Use of a drug outside the regulatory recommendations is denoted as off-label use. Off-label uses in oncology setting are widespread but its real magnitude and outcomes is still unknown. Hence, this review aims to assess extent and clinical outcomes of off-label drug use in oncology setting


A systematic search was made using Pubmed from 1975 to 2015. Studies addressing the extent and clinical outcomes of off-label use in different oncology settings, different chemotherapeutic drugs used and different cancer types were identified.


Of the 191 eligible papers retrieved, 41 studies were included in this systematic literature review. Off-label use in inpatients ranged from 18 to 41%. Among adult cancer patients, 15 to 85% received a minimum of one off-label chemotherapy. The main reason for off-label use was unapproved drug for specific tumour and modified applications. Metastatic cancers and palliative care patients received the most off-labelled drugs. Off-label use of drugs such as sunitinib and sorafenib for thyroid cancer, combination of nab paclitaxel and gemcitabine for advanced pancreatic cancer showed real world outcomes comparable with control trials.

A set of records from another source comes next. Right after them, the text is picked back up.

(** * Portfolio optimisation and risk metrics: the engine of [app.py]

    A shallow embedding of the five helper functions of [app.py]
    ([calculate_returns], [portfolio_performance], [negative_sharpe_ratio],
    [max_sharpe_ratio], [calculate_var]) and of the top-level statements that
    use them, together with the pandas, numpy and scipy operations they call.

    Numbers.  The program computes with IEEE-754 doubles.  Here a double is
    either an exact real number or one of the three special values
    [+inf], [-inf], [NaN]; the arithmetic on the special values is the
    IEEE one, the arithmetic on finite values is exact (rounding is not
    modelled, and zero carries no sign: a zero divisor acts as [+0.0]).
    Where rounding decides a property, the Sharpe ratio is also given with
    a rounding function and on binary64 floats.

    Tables.  A pandas [DataFrame] is a list of columns, one per asset, each
    a list of values indexed by date. *)

From Stdlib Require Import PrimFloat.
From Stdlib Require Import Reals Lra Lia List Bool Arith ZArith.
From Stdlib Require Import Permutation Sorted.
Import ListNotations.

Set Warnings "-inexact-float".

Open Scope R_scope.

(** ** Doubles: exact reals with the IEEE special values *)

Inductive fval : Type :=
| Fin (x : R)
| PInf
| NInf
| NaN.

(** Three-way case on the sign of a real. *)
Definition by_sign {A : Type} (x : R) (neg zero pos : A) : A :=
  match total_order_T x 0 with
  | inleft (left _) => neg
  | inleft (right _) => zero
  | inright _ => pos
  end.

Off-label use in cancer therapy is highly prevalent. Greater scrutiny of this practice to establish the benefit-risk ratio for patients at the time of prescribing is required. In addition, robust guidelines working at each level of oncology care is highly needed to facilitate rational off-label prescribing.

Clinical trial identification


All authors have declared no conflicts of interest.